In the listing below, find the line containing "EmptyString => (EmptyString, EmptyString)" and the line containing "steps back; this". Repeat exactly those two lines and every line between them, nothing more.
════
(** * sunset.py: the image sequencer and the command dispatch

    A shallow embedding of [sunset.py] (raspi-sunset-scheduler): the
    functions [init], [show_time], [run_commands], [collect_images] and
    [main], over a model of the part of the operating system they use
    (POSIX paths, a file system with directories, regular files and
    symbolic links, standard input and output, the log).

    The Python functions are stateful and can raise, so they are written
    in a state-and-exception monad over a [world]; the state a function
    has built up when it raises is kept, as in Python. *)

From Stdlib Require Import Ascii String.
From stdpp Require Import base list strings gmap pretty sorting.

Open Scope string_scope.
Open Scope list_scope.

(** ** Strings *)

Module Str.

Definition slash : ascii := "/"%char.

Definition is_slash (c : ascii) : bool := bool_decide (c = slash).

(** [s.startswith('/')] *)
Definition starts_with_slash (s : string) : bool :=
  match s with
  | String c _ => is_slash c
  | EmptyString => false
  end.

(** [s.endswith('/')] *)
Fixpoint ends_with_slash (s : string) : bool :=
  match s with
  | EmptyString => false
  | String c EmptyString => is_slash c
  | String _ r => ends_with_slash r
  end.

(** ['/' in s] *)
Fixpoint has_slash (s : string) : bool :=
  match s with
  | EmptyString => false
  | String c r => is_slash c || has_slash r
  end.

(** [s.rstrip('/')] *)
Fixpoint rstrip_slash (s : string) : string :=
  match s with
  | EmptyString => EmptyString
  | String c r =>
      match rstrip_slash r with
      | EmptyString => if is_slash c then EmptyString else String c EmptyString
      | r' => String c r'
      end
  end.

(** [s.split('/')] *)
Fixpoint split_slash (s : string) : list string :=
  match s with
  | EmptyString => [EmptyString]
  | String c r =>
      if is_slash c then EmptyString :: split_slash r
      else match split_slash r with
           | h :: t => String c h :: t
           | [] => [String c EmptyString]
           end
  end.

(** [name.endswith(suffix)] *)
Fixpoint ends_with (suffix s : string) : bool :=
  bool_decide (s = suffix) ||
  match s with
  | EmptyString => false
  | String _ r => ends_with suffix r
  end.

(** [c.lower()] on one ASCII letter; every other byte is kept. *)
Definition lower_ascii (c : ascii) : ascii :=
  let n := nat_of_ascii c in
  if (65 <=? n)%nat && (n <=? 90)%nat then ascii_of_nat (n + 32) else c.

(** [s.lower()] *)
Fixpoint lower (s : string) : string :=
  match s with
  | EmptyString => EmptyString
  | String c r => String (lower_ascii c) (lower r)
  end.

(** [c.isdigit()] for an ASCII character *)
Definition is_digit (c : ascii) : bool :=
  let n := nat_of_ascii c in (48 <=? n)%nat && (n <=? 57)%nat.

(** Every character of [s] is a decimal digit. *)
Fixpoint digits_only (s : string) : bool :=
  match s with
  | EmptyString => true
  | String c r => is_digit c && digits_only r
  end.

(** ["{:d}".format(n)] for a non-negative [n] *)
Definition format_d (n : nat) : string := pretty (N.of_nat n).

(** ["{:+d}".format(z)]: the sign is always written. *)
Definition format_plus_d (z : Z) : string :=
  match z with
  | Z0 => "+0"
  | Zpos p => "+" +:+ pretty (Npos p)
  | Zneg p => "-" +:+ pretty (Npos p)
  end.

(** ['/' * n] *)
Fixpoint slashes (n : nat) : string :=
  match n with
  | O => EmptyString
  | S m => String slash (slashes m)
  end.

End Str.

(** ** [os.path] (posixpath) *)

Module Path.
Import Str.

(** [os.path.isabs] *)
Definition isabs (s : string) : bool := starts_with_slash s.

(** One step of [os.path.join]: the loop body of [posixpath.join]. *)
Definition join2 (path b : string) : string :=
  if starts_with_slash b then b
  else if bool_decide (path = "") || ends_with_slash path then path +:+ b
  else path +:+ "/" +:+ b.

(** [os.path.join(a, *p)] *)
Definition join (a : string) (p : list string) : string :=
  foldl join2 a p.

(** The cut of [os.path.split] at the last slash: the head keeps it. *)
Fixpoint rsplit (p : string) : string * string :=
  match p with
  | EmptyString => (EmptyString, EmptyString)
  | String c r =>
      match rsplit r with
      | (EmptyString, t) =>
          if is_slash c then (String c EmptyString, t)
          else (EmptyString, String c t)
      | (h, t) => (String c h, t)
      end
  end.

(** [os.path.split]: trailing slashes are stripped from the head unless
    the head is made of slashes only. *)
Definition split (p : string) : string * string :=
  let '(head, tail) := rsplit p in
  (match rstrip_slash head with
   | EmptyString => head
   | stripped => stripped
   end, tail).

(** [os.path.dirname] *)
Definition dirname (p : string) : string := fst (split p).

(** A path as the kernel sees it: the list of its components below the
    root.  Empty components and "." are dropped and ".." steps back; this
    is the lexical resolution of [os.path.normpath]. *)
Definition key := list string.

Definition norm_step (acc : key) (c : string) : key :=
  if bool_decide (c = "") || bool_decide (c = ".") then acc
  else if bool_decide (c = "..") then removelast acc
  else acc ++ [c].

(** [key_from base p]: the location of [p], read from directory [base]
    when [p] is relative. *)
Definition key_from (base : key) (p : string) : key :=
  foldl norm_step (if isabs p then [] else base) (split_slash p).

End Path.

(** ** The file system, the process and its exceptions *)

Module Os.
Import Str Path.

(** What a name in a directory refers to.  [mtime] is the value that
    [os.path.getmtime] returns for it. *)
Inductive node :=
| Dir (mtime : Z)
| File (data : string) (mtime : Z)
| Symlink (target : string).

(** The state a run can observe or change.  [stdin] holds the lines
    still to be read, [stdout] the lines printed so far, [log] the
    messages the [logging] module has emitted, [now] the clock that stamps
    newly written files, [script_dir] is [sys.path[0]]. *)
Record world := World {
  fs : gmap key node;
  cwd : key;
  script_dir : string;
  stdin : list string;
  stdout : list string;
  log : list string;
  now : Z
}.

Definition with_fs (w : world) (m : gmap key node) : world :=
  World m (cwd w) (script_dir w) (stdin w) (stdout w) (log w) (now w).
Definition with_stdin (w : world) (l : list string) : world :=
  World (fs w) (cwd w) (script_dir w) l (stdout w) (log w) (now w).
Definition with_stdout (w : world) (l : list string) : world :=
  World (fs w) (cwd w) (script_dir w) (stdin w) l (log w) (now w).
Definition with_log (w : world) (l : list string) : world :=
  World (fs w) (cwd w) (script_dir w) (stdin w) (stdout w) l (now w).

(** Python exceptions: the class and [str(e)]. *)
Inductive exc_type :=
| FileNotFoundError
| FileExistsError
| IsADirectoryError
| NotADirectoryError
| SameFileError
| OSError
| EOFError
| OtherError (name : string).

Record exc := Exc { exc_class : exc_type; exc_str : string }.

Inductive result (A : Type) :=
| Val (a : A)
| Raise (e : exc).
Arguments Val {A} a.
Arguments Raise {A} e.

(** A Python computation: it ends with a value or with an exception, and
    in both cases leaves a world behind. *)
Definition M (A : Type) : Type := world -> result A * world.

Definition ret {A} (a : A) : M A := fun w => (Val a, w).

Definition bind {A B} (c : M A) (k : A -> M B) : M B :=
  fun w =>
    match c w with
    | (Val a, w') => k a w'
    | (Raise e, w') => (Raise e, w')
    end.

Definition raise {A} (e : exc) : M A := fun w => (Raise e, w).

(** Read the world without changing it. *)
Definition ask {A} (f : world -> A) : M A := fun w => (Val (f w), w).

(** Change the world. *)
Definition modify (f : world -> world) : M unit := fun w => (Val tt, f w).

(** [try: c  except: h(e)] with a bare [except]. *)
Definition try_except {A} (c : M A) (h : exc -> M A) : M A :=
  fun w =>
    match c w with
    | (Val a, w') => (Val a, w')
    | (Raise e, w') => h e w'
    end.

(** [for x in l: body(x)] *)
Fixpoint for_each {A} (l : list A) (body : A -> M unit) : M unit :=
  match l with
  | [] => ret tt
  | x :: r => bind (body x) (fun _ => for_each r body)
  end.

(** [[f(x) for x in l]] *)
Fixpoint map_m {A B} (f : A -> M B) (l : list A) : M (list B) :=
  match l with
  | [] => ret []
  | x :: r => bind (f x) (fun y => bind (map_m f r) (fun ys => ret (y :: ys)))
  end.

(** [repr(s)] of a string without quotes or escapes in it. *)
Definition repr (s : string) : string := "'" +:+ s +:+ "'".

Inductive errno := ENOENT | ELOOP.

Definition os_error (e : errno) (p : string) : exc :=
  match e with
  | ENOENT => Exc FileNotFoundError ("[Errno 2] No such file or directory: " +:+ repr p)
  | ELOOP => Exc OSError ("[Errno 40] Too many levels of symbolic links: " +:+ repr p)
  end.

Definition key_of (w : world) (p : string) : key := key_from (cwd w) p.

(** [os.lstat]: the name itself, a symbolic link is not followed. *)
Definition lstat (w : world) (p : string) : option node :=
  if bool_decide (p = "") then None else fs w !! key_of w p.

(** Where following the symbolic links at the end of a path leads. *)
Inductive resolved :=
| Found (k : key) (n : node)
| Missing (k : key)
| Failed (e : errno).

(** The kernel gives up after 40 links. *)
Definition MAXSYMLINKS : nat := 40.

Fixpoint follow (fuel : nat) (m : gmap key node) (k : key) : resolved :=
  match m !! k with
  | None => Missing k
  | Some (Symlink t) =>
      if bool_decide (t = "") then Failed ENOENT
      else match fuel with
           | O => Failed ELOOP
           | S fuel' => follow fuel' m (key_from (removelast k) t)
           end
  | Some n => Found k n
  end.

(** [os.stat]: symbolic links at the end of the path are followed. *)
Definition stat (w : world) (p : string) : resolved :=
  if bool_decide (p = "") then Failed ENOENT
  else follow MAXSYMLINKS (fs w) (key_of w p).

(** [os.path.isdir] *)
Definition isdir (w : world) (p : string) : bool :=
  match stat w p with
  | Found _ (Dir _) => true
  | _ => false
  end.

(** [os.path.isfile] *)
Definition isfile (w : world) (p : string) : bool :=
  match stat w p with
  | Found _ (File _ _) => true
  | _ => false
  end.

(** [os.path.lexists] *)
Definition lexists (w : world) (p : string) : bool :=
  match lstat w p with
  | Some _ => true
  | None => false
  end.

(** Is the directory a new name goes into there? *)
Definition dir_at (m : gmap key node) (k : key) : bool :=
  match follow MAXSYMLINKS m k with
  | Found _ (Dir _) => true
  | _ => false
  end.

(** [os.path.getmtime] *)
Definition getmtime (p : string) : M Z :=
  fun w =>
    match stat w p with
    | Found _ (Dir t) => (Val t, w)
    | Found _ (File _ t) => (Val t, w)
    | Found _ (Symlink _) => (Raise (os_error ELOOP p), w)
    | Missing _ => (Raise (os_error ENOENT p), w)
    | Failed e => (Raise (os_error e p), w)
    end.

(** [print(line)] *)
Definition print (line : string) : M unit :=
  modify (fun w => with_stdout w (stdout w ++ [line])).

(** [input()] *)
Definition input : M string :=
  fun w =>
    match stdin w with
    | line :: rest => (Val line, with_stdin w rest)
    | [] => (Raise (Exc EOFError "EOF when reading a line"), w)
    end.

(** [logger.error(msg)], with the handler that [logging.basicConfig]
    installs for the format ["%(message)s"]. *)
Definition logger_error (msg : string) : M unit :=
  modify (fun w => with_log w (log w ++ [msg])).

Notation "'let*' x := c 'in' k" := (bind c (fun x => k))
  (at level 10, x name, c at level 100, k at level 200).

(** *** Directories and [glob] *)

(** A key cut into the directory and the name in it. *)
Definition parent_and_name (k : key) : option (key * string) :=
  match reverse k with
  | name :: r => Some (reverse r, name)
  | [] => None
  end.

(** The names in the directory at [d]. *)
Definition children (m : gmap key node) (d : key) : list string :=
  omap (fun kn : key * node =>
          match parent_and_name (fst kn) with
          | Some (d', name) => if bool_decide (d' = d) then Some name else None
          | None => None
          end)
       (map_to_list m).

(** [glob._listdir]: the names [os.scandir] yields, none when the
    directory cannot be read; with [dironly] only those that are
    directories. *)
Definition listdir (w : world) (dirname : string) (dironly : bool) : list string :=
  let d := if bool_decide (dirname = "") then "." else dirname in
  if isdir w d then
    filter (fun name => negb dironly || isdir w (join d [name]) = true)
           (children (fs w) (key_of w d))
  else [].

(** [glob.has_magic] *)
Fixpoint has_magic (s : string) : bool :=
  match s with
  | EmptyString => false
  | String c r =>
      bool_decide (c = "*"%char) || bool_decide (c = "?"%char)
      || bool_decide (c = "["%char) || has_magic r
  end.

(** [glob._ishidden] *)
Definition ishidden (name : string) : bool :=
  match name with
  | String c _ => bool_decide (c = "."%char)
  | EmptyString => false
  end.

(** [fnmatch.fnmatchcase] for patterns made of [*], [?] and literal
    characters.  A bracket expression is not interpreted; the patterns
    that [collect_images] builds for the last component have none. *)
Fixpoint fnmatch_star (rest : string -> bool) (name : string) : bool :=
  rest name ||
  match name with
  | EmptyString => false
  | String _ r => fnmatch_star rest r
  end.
════
Written reply:
  | EmptyString => (EmptyString, EmptyString)
  | String c r =>
      match rsplit r with
      | (EmptyString, t) =>
          if is_slash c then (String c EmptyString, t)
          else (EmptyString, String c t)
      | (h, t) => (String c h, t)
      end
  end.

(** [os.path.split]: trailing slashes are stripped from the head unless
    the head is made of slashes only. *)
Definition split (p : string) : string * string :=
  let '(head, tail) := rsplit p in
  (match rstrip_slash head with
   | EmptyString => head
   | stripped => stripped
   end, tail).

(** [os.path.dirname] *)
Definition dirname (p : string) : string := fst (split p).

(** A path as the kernel sees it: the list of its components below the
    root.  Empty components and "." are dropped and ".." steps back; this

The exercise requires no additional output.